Provided records
(* ===== verification/Buffer.v ===== *)
(** * Buffer (src/modules/llrt_buffer/src/buffer.rs)

    A buffer is a view: an object with a range of the bytes of an array buffer,
    to which the program may have added properties of its own.  Views of one
    array buffer share its bytes, so that the operations act on a memory of
    array buffers by address; a detached one has no entry.  An operation
    returns [None] for a panic of the Rust code and otherwise a [result]; an
    exception leaves the memory as it was.  Numbers are the engine's: [as_int],
    [as_float] and [as_i64] are the conversions of the bindings, floats are
    their bit patterns.  A copy between overlapping views reads before it
    writes.  Messages are given without their inner quotes. *)
From stdpp Require Import base list numbers strings gmap.
From Stdlib Require Import ZArith Lia Sorted.
From S2P Require Import Prelude Utf8 Js Encoding Rfc4648.
Open Scope Z_scope.

Abbreviation memory := (gmap nat (list Z)) (only parsing).

(** [v_extra] counts the enumerable properties that the program added to the
    object, besides those of the bytes. *)
Record view := mkViewWith { v_buffer : nat; v_offset : nat; v_length : nat; v_extra : nat }.
Abbreviation mkView b offset len := (mkViewWith b offset len 0%nat).

(** Panic, exception or result. *)
Abbreviation fallible A := (option (result js_error A)) (only parsing).

Definition fbind {A B} (o : option (result js_error A)) (k : A -> option (result js_error B)) :
    option (result js_error B) :=
  match o with
  | None => None
  | Some (Err e) => Some (Err e)
  | Some (Ok x) => k x
  end.
Notation "'let@' x ':=' o 'in' k" := (fbind o (fun x => k))
  (at level 10, x pattern, o at level 100, k at level 200) : llrt_scope.

(** [bytes[a..b]]. *)
Definition slice_range (bytes : list Z) (a b : nat) : option (list Z) :=
  if (a <=? b)%nat && (b <=? length bytes)%nat then Some (take (b - a) (drop a bytes)) else None.

(** [bytes[a..].copy_from_slice(src)] for [src] that fits. *)
Definition put (bytes : list Z) (a : nat) (src : list Z) : list Z :=
  take a bytes ++ src ++ drop (a + length src) bytes.

(** [bytes[a..b].copy_from_slice(src)]. *)
Definition copy_into (bytes : list Z) (a b : nat) (src : list Z) : option (list Z) :=
  if (a <=? b)%nat && (b <=? length bytes)%nat && (length src =? b - a)%nat then Some (put bytes a src) else None.

Definition ERROR_MSG_ARRAY_BUFFER_DETACHED : string := "ArrayBuffer is detached".

(** [or_throw] of an encoding error. *)
Definition or_throw {A} (r : result enc_error A) : result js_error A :=
  match r with
  | Ok x => Ok x
  | Err _ => Err LibraryError
  end.

Definition resolve_view_bytes (m : gmap nat (list Z)) (v : view) : result js_error (list Z) :=
  match m !! v_buffer v with
  | None => Err (ErrorMsg ERROR_MSG_ARRAY_BUFFER_DETACHED)
  | Some raw =>
      if (length raw <? v_offset v)%nat || (length raw - v_offset v <? v_length v)%nat
      then Err (RangeError "The value of byteOffset is out of range")
      else Ok (take (v_length v) (drop (v_offset v) raw))
  end.

(** The bytes of the view replaced. *)
Definition store (m : gmap nat (list Z)) (v : view) (bytes : list Z) : gmap nat (list Z) :=
  match m !! v_buffer v with
  | Some raw => <[v_buffer v := put raw (v_offset v) bytes]> m
  | None => m
  end.

(** [ObjectBytes::as_bytes] of a typed array. *)
Definition as_bytes (m : gmap nat (list Z)) (v : view) : result js_error (list Z) :=
  match resolve_view_bytes m v with
  | Ok bytes => Ok bytes
  | Err _ => Err (ErrorMsg ERROR_MSG_ARRAY_BUFFER_DETACHED)
  end.

(** [this.0.len()]: the binding counts the enumerable properties of the object,
    one for each byte of the view (none when it is detached or out of its
    buffer) and those that the program added. *)
Definition object_len (m : gmap nat (list Z)) (v : view) : nat :=
  match resolve_view_bytes m v with
  | Ok bytes => length bytes
  | Err _ => 0
  end + v_extra v.

(** A new array buffer and the view of all of it ([Buffer(bytes).into_js]). *)
Definition into_js (m : gmap nat (list Z)) (bytes : list Z) : view * gmap nat (list Z) :=
  let b := fresh (dom m) in (mkView b 0 (length bytes), <[b := bytes]> m).

Definition get_start_end_indexes (source_len : nat) (target_len : option nat) (offset : nat) : nat * nat :=
  if (source_len <? offset)%nat then (0, 0)%nat
  else
    let target_len := default (source_len - offset)%nat target_len in
    if (source_len <? offset + target_len)%nat then (offset, source_len)
    else (offset, target_len + offset)%nat.

Section Buffer.
Context `{Codecs} {num : Type}.
Context (as_int as_float : num -> option Z) (as_i64 : num -> Z).
Context (num_to_string : num -> list Z) (as_offset : num -> result js_error nat).
Context (f64_as_f32 f32_as_f64 : Z -> Z).

(** Arguments: strings, numbers, arrays with the bytes their elements convert
    to, views (of a [Buffer] or another array buffer), and other values with
    the string they can be made into. *)
Inductive value :=
| VStr (s : list Z)
| VNum (n : num)
| VArr (vals : list (result js_error Z))
| VView (v : view) (is_buffer : bool)
| VOther (coerced : option (list Z)).

Fixpoint collect_bytes (vals : list (result js_error Z)) : result js_error (list Z) :=
  match vals with
  | [] => Ok []
  | v :: vals' => let? b := v in let? bs := collect_bytes vals' in Ok (b :: bs)
  end.

Definition get_array_bytes (vals : list (result js_error Z)) (offset : nat) (length_ : option nat) :
    result js_error (list Z) :=
  let '(start, end_) := get_start_end_indexes (length vals) length_ offset in
  collect_bytes (take (end_ - start) (drop start vals)).
(** The nested tests by which [package_exports_resolve] reads a
    package.json are one ordered table of JSON pointers: the result is the
    string at the first pointer that has one, with the star of a wildcard
    entry replaced, and it is CommonJS unless the package is a module or the
    entry is its module field. *)
Theorem exports_first_pointer package_json modules_name is_esm :
  package_exports_resolve package_json modules_name is_esm =
  spec_exports package_json modules_name is_esm.
Proof. apply exports_resolve_spec. Qed.

(** C34: whatever searches went before, the cache of node_modules directories
    never hides one: each entry lists the directories of its path in order, and
    a package that the search without a cache finds is found.  The first search
    of a process is exactly the search without a cache. *)
Theorem node_modules_never_missed x start is_esm cache r cache' :
  reachable_cache cache -> load_node_modules x start is_esm cache = (r, cache') ->
  cache_ok cache' /\ (is_Some (spec_search x start is_esm) -> is_Some r) /\
  (cache = ∅ -> r = spec_search x start is_esm).
Proof.
  intros Hr%reachable_cache_ok Hl. pose proof (load_node_modules_ok _ _ _ _ _ _ Hr Hl) as [Hok Hs].
  split_and!; [done..|]. intros ->. unfold load_node_modules in Hl. rewrite lookup_empty in Hl.
  pose proof (collect_exact (S (length start)) start 0 0 [] []) as HC.
  destruct (collect_dirs _ _ _ _ _ _ _) as [[R L] P]. cbn [fst app] in HC. rewrite HC in Hl by lia.
  unfold spec_search. rewrite search_dirs_app.
  by destruct (search_dirs (node_dirs start) x is_esm); injection Hl as <- <-.
Qed.

(** Asking again from the same directory gives the same answer and leaves
    the cache alone, for every cache. *)
Theorem node_modules_repeat x start is_esm cache r cache' :
  load_node_modules x start is_esm cache = (r, cache') ->
  load_node_modules x start is_esm cache' = (r, cache').
Proof.
  unfold load_node_modules at 1. destruct (cache !! start) as [v|] eqn:Hc.
  - rewrite (collect_hit _ _ _ v) by (done || lia). cbn [app cache_paths].
    intros Hl. assert (cache' = cache) as ->.
    { destruct v as [dirs|]; [destruct (search_dirs dirs x is_esm); [by injection Hl|]|];
        destruct (search_dirs _ x is_esm); by injection Hl. }
    unfold load_node_modules. by rewrite Hc, (collect_hit _ _ _ v) by (done || lia).
  - destruct (collect_dirs _ _ _ _ _ _ _) as [[R L] P] eqn:HC.
    pose proof (cache_paths_start _ _ _ _ _ Hc HC) as Hs. intros Hl.
    assert (cache' = cache_paths 0 L R P cache /\ r = match search_dirs R x is_esm with
      | Some p => Some p | None => search_dirs HOME_NODE_MODULES x is_esm end) as [-> ->]
      by (destruct (search_dirs R x is_esm); by injection Hl as <- <-).
    unfold load_node_modules. rewrite Hs, (collect_hit _ _ _ (Some R)) by (done || lia).
    cbn [app cache_paths default id].
    by destruct (search_dirs R x is_esm).
Qed.
End Resolver.

(** ** Concrete file systems *)

Fixpoint assoc {A} (p : list Z) (l : list (list Z * A)) : option A :=
  match l with
  | [] => None
  | (q, a) :: rest => if bool_decide (q = p) then Some a else assoc p rest
  end.

(** Files and directories, and the contents of the JSON files; the text of a
    JSON file is stood for by its path. *)
Definition mk_env (dir : list Z) (nodes : list (list Z * file_type)) (jsons : list (list Z * json)) : env :=
  {| cwd := dir;
     metadata := fun p => assoc p nodes;
     read := fun p => match assoc p jsons with Some _ => Some p | None => None end;
     read_link := fun _ => None;
     home_dir := None;
     to_borrowed_value := fun text => assoc text jsons;
     env_platform := Some (str "node") |}.

(** A project with a nested package:
    /app/node_modules/dep/index.js and /app/lib/node_modules/dep/index.js. *)
Definition nested : env :=
  mk_env (str "/app")
    [ (str "/app", Dir); (str "/app/node_modules", Dir); (str "/app/node_modules/dep/index.js", File);
      (str "/app/lib", Dir); (str "/app/lib/node_modules", Dir);
      (str "/app/lib/node_modules/dep/index.js", File);
      (str "/app/lib/util.js", File); (str "/app/util.js", File);
      (str "/app/package.json", File) ]
    [ (str "/app/package.json", JObject [(str "type", JString (str "module"))]) ].

(** A specifier with a supported extension is first looked up in the working
    directory, before the directory of the module that requires it. *)
Example cwd_shadows_module :
  (require_resolve nested (str "./util.js") (str "/app/lib/main.js") None false ∅).1 =
    Ok (str "/app/lib/util.js") /\
  let inside := mk_env (str "/app")
    [(str "./util.js", File); (str "/app/util.js", File); (str "/app/lib/util.js", File)] [] in
  (require_resolve inside (str "./util.js") (str "/app/lib/main.js") None false ∅).1 =
    Ok (str "/app/util.js").
Proof. split; vm_compute; reflexivity. Qed.
(* ===== verification/WritableInvariant.v ===== *)
(** * The invariant of writable streams

    What every reachable state of [WritableStream] satisfies, by induction on
    its steps, and what follows from it: no [expect] fails, the sink sees the
    chunks in order, and every request is settled in the end. *)
From stdpp Require Import base list numbers strings sets.
From Stdlib Require Import ZArith Lia SpecFloat.
From S2P Require Import Prelude F64 WritableStream.

(** ** Steps and reachable states *)

(** A call of the stream, a writer or the controller, a job, or the sink
    settling a promise.  A chunk is not the symbol the controller uses as its
    close sentinel. *)
Inductive step : st -> st -> Prop :=
| step_get_writer s i s' : set_up_writer s = Ok (i, s') -> step s s'
| step_stream_abort reason s p s' : stream_abort reason s = Some (p, s') -> step s s'
| step_stream_close s p s' : stream_close s = Some (p, s') -> step s s'
| step_writer_abort i reason s p s' : writer_abort i reason s = Some (p, s') -> step s s'
| step_writer_close i s p s' : writer_close i s = Some (p, s') -> step s s'
| step_release i s : step s (release_lock i s)
| step_write i chunk size s p s' :
    chunk <> CloseSentinel -> write i chunk size s = Some (p, s') -> step s s'
| step_error e s s' : error e s = Some s' -> step s s'
| step_settle p rejection s : step s (settle_sink p rejection s)
| step_job i s s' : run_job i s = Some s' -> step s s'.

Inductive reachable : st -> Prop :=
| reach_new high_water_mark s : new false high_water_mark = Ok s -> reachable s
| reach_step s s' : reachable s -> step s s' -> reachable s'.

(** ** The invariant *)

Inductive reaction_kind : Type := KStart | KWrite | KClose | KAbort.

Definition kind_eqb (a b : reaction_kind) : bool :=
  match a, b with
  | KStart, KStart | KWrite, KWrite | KClose, KClose | KAbort, KAbort => true
  | _, _ => false
  end.

Definition kind_of (r : nat * reaction) : reaction_kind :=
  match r.2 with
  | OnStart => KStart
  | OnWrite => KWrite
  | OnClose _ => KClose
  | OnAbort _ => KAbort
  end.

(** The number of reactions of a kind. *)
Definition cnt (k : reaction_kind) (rs : list (nat * reaction)) : nat :=
  length (filter (fun r => kind_eqb (kind_of r) k = true) rs).

Definition b2n (b : bool) : nat := if b then 1 else 0.

Definition olist {A} (o : option A) : list A := match o with Some a => [a] | None => [] end.

Definition aborts (rs : list (nat * reaction)) : list resolveable :=
  omap (fun r => match r.2 with OnAbort rp => Some rp | _ => None end) rs.

(** The promises of requests that are still to be settled. *)
Definition held (s : st) : list resolveable :=
  write_requests (strm s) ++ olist (in_flight_write_request (strm s)) ++
  olist (close_request (strm s)) ++ olist (in_flight_close_request (strm s)) ++
  olist (ab_promise <$> pending_abort_request (strm s)) ++ aborts (reactions s).

Definition req_pending (P : list (promise_kind * promise_state)) (p : nat) : Prop :=
  P !! p = Some (ForRequest, Pending).

(** Every pending request is among the given promises. *)
Definition tracked (rs : list resolveable) (P : list (promise_kind * promise_state)) : Prop :=
  forall p, req_pending P p -> exists rp, rp ∈ rs /\ promise rp = p.

Definition enqueued (l : list event) : list value :=
  omap (fun e => match e with Enqueued c => Some c | _ => None end) l.
Definition sink_writes (l : list event) : list value :=
  omap (fun e => match e with SinkWrite c => Some c | _ => None end) l.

Directions
Take every line in the preceding listing that contains "size" and copy it.

Task answer
| step_write i chunk size s p s' :
    chunk <> CloseSentinel -> write i chunk size s = Some (p, s') -> step s s'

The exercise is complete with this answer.